Глава 26
Позвонил Свен Шёман. Голос у него был сонный, стояла ночь или очень раннее утро.
Его слова:
– Мы нашли в прицепе оружие и взрывчатку. Я хочу, чтобы ты провела допрос. Ты его взяла, и ты лучше всех почувствуешь его голос, заставишь его рассказать все, всю правду.
– Мне нужно выспаться, Свен, хорошо? Сегодня на поле я на какую-то секунду простилась с жизнью. Я его избила, с какой стати он станет признаваться мне? Неужели никто другой не может взять это на себя?
Свен замолчал, словно что-то обдумывая.
– Мне нужно сейчас твое присутствие, Малин. Возможно, он боится тебя, – а страх может быть хорошим помощником в некоторых ситуациях. У тебя было время успокоиться. Ты справишься, Малин. Потом поспишь. Днем, в комнате отдыха. Я сам только что спал там.
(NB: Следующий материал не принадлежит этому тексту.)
(* ===== verification/DnsProc.v ===== *)
(** * The DNS server as a process

    [DnsServer::new], [run] and [is_listening] of tailsvc-dns/src/server.rs, and
    the task of tailsvc-controller/src/main.rs that starts the server again when
    it ends.  The resolver the server is built with is hickory's.  [run] binds a
    UDP and a TCP socket to one address; serves UDP in a task of its own, which
    owns the socket and outlives [run]; and returns when [accept] fails.  A socket
    that is bound to an address refuses it to every other. *)
From S2P Require Import Prelude RustStr Net Externals Config Registry State Controller Dns.
From Stdlib Require Import Ascii.
From stdpp Require Import relations.
#[local] Open Scope Z_scope.

(** ** The server *)

Section server.
Context `{DnsName}.

Record DnsServer := mk_dns_server {
  dsv_cfg : DnsServerConfig; dsv_cache : ResponseCache; dsv_listen_active : bool }.
Definition new_server (cfg : DnsServerConfig) : result string DnsServer := Ok (mk_dns_server cfg ∅ false).
Definition is_listening (s : DnsServer) : bool := dsv_listen_active s.

(** [run] up to the two loops: whether the sockets could be bound. *)
Definition run_bind (udp_free tcp_free : bool) (s : DnsServer) : result string DnsServer :=
  if negb udp_free then Err "bind udp"
  else if negb tcp_free then Err "bind tcp"
  else Ok (mk_dns_server (dsv_cfg s) (dsv_cache s) true).
End server.

(** The configuration the task gives to every server it makes. *)
Definition dns_server_config (c : DnsConfig) : DnsServerConfig :=
  let d := with_defaults (dns_listen c) (dns_upstreams c) (dns_service_ttl_seconds c)
    (dns_upstream_timeout_ms c * 1000000) in
  mk_dns_server_config (ds_listen d) (ds_upstreams d) (ds_service_ttl d) (ds_upstream_timeout d)
    (seconds (dns_positive_cache_max_seconds c)) (seconds (dns_negative_cache_max_seconds c))
    (dns_query_timeout_ms c * 1000000).

(** ** The task and its sockets *)

(** The stage of the task with the flag [dns_up]; the server it runs, with its
    TCP socket once it is bound; whether a UDP task started earlier still lives. *)
Section process.
Context `{DnsName}.

Record DnsProcess := mk_dns_process {
  dp_stage : DnsTask * bool;
  dp_server : option DnsServer;
  dp_udp : bool;
}.
Definition dns_start : DnsProcess := mk_dns_process (Starting 1, false) None false.

Inductive DnsProcEvent :=
| New (cfg : DnsServerConfig)
| Bind (udp_free tcp_free : bool)
| UdpFailed
| AcceptFailed
| Waited.

(** The free arguments tell what other programs hold. *)
Definition dns_proc_step (e : DnsProcEvent) (p : DnsProcess) : option DnsProcess :=
  match e with
  | New cfg =>
      match new_server cfg with
      | Ok s => st ← dns_task_step NewOk (dp_stage p); Some (mk_dns_process st (Some s) (dp_udp p))
      | Err _ => st ← dns_task_step NewErr (dp_stage p); Some (mk_dns_process st None (dp_udp p))
      end
  | Bind udp_free tcp_free =>
      s ← dp_server p;
      if is_listening s then None
      else match run_bind (udp_free && negb (dp_udp p)) tcp_free s with
           | Ok s' => Some (mk_dns_process (dp_stage p) (Some s') true)
           | Err _ => st ← dns_task_step RunEnded (dp_stage p); Some (mk_dns_process st None (dp_udp p))
           end
  | UdpFailed => if dp_udp p then Some (mk_dns_process (dp_stage p) (dp_server p) false) else None
  | AcceptFailed =>
      s ← dp_server p;
      if is_listening s
      then st ← dns_task_step RunEnded (dp_stage p); Some (mk_dns_process st None (dp_udp p))
      else None
  | Waited => st ← dns_task_step Slept (dp_stage p); Some (mk_dns_process st (dp_server p) (dp_udp p))
  end.
Fixpoint dns_proc_run (es : list DnsProcEvent) (p : DnsProcess) : option DnsProcess :=
  match es with
  | [] => Some p
  | e :: es' => p' ← dns_proc_step e p; dns_proc_run es' p'
  end.

(** Whether the process answers over each transport. *)
Definition tcp_served (p : DnsProcess) : bool :=
  match dp_server p with Some s => is_listening s | None => false end.
Definition udp_served (p : DnsProcess) : bool := dp_udp p.

(** ** Lemmas *)

(** The stage, the flag and the server go together, and the task never sleeps
    for more than a second. *)
Inductive dns_inv : DnsProcess → Prop :=
| inv_starting b u : dns_inv (mk_dns_process (Starting b, false) None u)
| inv_serving s u : dns_inv (mk_dns_process (Serving, true) (Some s) u)
| inv_sleeping u : dns_inv (mk_dns_process (Sleeping 1, false) None u).

Lemma dns_step_inv e p p' : dns_inv p → dns_proc_step e p = Some p' → dns_inv p'.
Proof.
  intros [b u|s u|u]; destruct e as [cfg|uf tf| | |]; unfold dns_proc_step, new_server, run_bind;
    cbn [dp_stage dp_server dp_udp dns_task_step mbind option_bind]; intros Hs;
    repeat case_match; simplify_eq/=; constructor.
Qed.
Lemma dns_run_inv es p p' : dns_inv p → dns_proc_run es p = Some p' → dns_inv p'.
Proof.
  revert p. induction es as [|e es IH]; intros p Hp; [by intros [= <-]|].
  cbn [dns_proc_run]. intros (q & Hq & Hr)%bind_Some. eapply IH; [|exact Hr]. by eapply dns_step_inv.
Qed.
Lemma dns_run_app es1 es2 p p' : dns_proc_run es1 p = Some p' →
  dns_proc_run (es1 ++ es2) p = dns_proc_run es2 p'.
Proof.
  revert p. induction es1 as [|e es IH]; intros p; [by intros [= ->]|].
  cbn [dns_proc_run app]. intros (q & Hq & Hr)%bind_Some. rewrite Hq. cbn [mbind option_bind]. by apply IH.
Qed.
Lemma dns_init_inv : dns_inv dns_start.
Proof. constructor. Qed.

(** A step without the end of the UDP task keeps it; one after it does not bring
    it back before the next start. *)
Lemma udp_stays e p p' : e ≠ UdpFailed → dp_udp p = true → tcp_served p = false →
  dns_proc_step e p = Some p' → dp_udp p' = true ∧ tcp_served p' = false.
Proof.
  intros He Hu Ht. unfold tcp_served in *. destruct e as [cfg|uf tf| | |]; unfold dns_proc_step; [| |done|..].
  - cbn [new_server]. intros (st & _ & [= <-])%bind_Some. done.
  - intros (s & Hs & Hx)%bind_Some. rewrite Hs in Ht. rewrite Ht, Hu, andb_false_r in Hx.
    cbn [negb run_bind] in Hx. apply bind_Some in Hx as (st & _ & [= <-]). done.
  - intros (s & Hs & Hx)%bind_Some. rewrite Hs in Ht. by rewrite Ht in Hx.
  - intros (st & _ & [= <-])%bind_Some. done.
Qed.
Lemma no_tcp_while_udp es p q : UdpFailed ∉ es → dp_udp p = true → tcp_served p = false →
  dns_proc_run es p = Some q → tcp_served q = false ∧ udp_served q = true.
Proof.
  revert p. induction es as [|e es IH]; intros p; [by intros _ Hu Ht [= <-]|].
  rewrite not_elem_of_cons. intros [Hne Hes] Hu Ht (r & Hr & Hq)%bind_Some.
  eapply udp_stays in Hr as [Hu' Ht']; [|done..]. by eapply IH.
Qed.
End process.

(** ** Properties *)

Section properties.
Context `{DnsName}.

(** C26: the task that runs the DNS server never gives up and never slows down:
    whatever has happened, when it sleeps it sleeps one second, its next start
    cannot fail, and if the sockets are then free, with no UDP task of an earlier
    server left, it serves both transports again.  The flag [dns_up] is raised by
    that start before any socket is bound, so that a controller that cannot bind
    reports itself ready at every attempt. *)
Theorem dns_server_restarts es p b up cfg :
  dns_proc_run es dns_start = Some p → dp_stage p = (Sleeping b, up) →
  b = 1 ∧ up = false
  ∧ (∃ q, dns_proc_run [Waited; New cfg] p = Some q ∧ dp_stage q = (Serving, true)
      ∧ tcp_served q = false ∧ udp_served q = udp_served p)
  ∧ (udp_served p = false → ∃ q, dns_proc_run [Waited; New cfg; Bind true true] p = Some q
      ∧ dp_stage q = (Serving, true) ∧ tcp_served q = true ∧ udp_served q = true)
  ∧ ∀ uf tf, uf && negb (udp_served p) && tf = false →
      ∃ q, dns_proc_run [Waited; New cfg; Bind uf tf] p = Some q ∧ dp_stage q = (Sleeping 1, false).
Proof.
  intros Hrun Hst. pose proof (dns_run_inv es _ _ dns_init_inv Hrun) as Hi.
  destruct Hi as [b' u|s u|u]; [done..|]. cbn in Hst. injection Hst as <- <-.
  split; [done|]. split; [done|]. split; [|split].
  - by eexists.
  - cbn. intros ->. by eexists.
  - cbn. intros uf tf Hb. destruct u, uf, tf; try done; by eexists.
Qed.

(** the restart does not repair a failed transport.  When accepting a TCP
    connection fails, the UDP task of the server that ended keeps its socket, so
    that no later start can bind it: as long as that task lives, DNS over TCP is
    gone.  When receiving a datagram fails instead, nothing restarts: DNS over UDP
    is gone, and the flag still says that the listener is up. *)
Theorem transport_failure_not_repaired es p :
  dns_proc_run es dns_start = Some p → tcp_served p = true →
  (∀ es' q, udp_served p = true → UdpFailed ∉ es' → dns_proc_run (AcceptFailed :: es') p = Some q →
     tcp_served q = false ∧ udp_served q = true)
  ∧ (∀ es' q, AcceptFailed ∉ es' → dns_proc_run (UdpFailed :: es') p = Some q →
     udp_served q = false ∧ tcp_served q = true ∧ (dp_stage q).2 = true).
Proof.
  intros Hrun Ht. pose proof (dns_run_inv es _ _ dns_init_inv Hrun) as Hi. clear Hrun.
  destruct Hi as [b u|s u|u]; [done| |done]. unfold tcp_served in Ht. cbn [dp_server] in Ht. split.
  - intros es' q Hu Hes. cbn [dns_proc_run dns_proc_step dp_server mbind option_bind]. rewrite Ht.
    cbn [dp_stage dns_task_step mbind option_bind dp_udp]. cbn [udp_served dp_udp] in Hu. subst u.
    by apply no_tcp_while_udp.
  - intros es' q Hes. cbn [dns_proc_run dns_proc_step dp_udp dp_stage dp_server].
    destruct u; [|done]. cbn [mbind option_bind]. destruct es' as [|e es'].
    + intros [= <-]. done.
    + intros (r & Hr & _)%bind_Some. exfalso. apply not_elem_of_cons in Hes as [Hne _].
      destruct e as [cfg|uf tf| | |]; unfold dns_proc_step, new_server in Hr;
        cbn [dp_stage dp_server dp_udp dns_task_step mbind option_bind] in Hr; rewrite ?Ht in Hr; done.
Qed.
End properties.

(** ** Witnesses: a port that is busy, then free; a failure of each transport. *)
Section witnesses.
#[local] Instance text_name : DnsName := {| Name := string; name_to_ascii s := s |}.
#[local] Definition some_cfg : DnsServerConfig :=
  with_defaults (mk_addr (V4 (mk_ipv4 127 0 0 1)) 53) [] 5 2000.
#[local] Definition busy : list DnsProcEvent := [New some_cfg; Bind false true].
#[local] Definition bound : list DnsProcEvent := [New some_cfg; Bind true true].

Lemma dns_server_restarts_witness :
  ∃ p q, dns_proc_run busy dns_start = Some p
    ∧ dns_proc_run [Waited; New some_cfg; Bind true true] p = Some q ∧ tcp_served q = true.
Proof.
  destruct (dns_proc_run busy dns_start) as [p|] eqn:Hp; [|vm_compute in Hp; discriminate].
  assert (dp_stage p = (Sleeping 1, false)) as Hs by (vm_compute in Hp; injection Hp as <-; reflexivity).
  assert (udp_served p = false) as Hu by (vm_compute in Hp; injection Hp as <-; reflexivity).
  destruct (dns_server_restarts busy p 1 false some_cfg Hp Hs) as (_ & _ & _ & Hr & _).
  destruct (Hr Hu) as (q & Hq & _ & Ht & _). exists p, q. repeat split; [exact Hq | exact Ht].
Defined.

Lemma transport_failure_not_repaired_witness :
  ∃ p q, dns_proc_run bound dns_start = Some p
    ∧ dns_proc_run [AcceptFailed; Waited; New some_cfg; Bind true true] p = Some q ∧ tcp_served q = false.
Proof.
  destruct (dns_proc_run bound dns_start) as [p|] eqn:Hp; [|vm_compute in Hp; discriminate].
  assert (tcp_served p = true) as Ht by (vm_compute in Hp; injection Hp as <-; reflexivity).
  assert (udp_served p = true) as Hu by (vm_compute in Hp; injection Hp as <-; reflexivity).
  assert (UdpFailed ∉ [Waited; New some_cfg; Bind true true]) as Hn.
  { rewrite !not_elem_of_cons. repeat split; try discriminate. apply not_elem_of_nil. }
  destruct (dns_proc_run [AcceptFailed; Waited; New some_cfg; Bind true true] p) as [q|] eqn:Hq.
  - destruct (transport_failure_not_repaired bound p Hp Ht) as [Ha _].
    destruct (Ha _ q Hu Hn Hq) as [Htq _]. by exists p, q.
  - exfalso. vm_compute in Hp. injection Hp as <-. vm_compute in Hq. discriminate.
Defined.
End witnesses.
Это работает.
«Похоже, поспать мне все равно не удастся, – подумала Малин, – возможно, где-то тикает новая бомба». И она побежала в душ, облилась холодной водой, чтобы проснуться, оделась, написала записку Туве и поехала прямиком в управление.
И теперь, когда на часах четверть седьмого, Малин сидит в помещении для допросов напротив совершенно бодрого Юнатана Людвигссона, держа в руке чашку черного как смоль кофе; она только что включила магнитофон и пытается разложить мысли по полочкам, чтобы добиться от него того, чего ей нужно… чего им нужно.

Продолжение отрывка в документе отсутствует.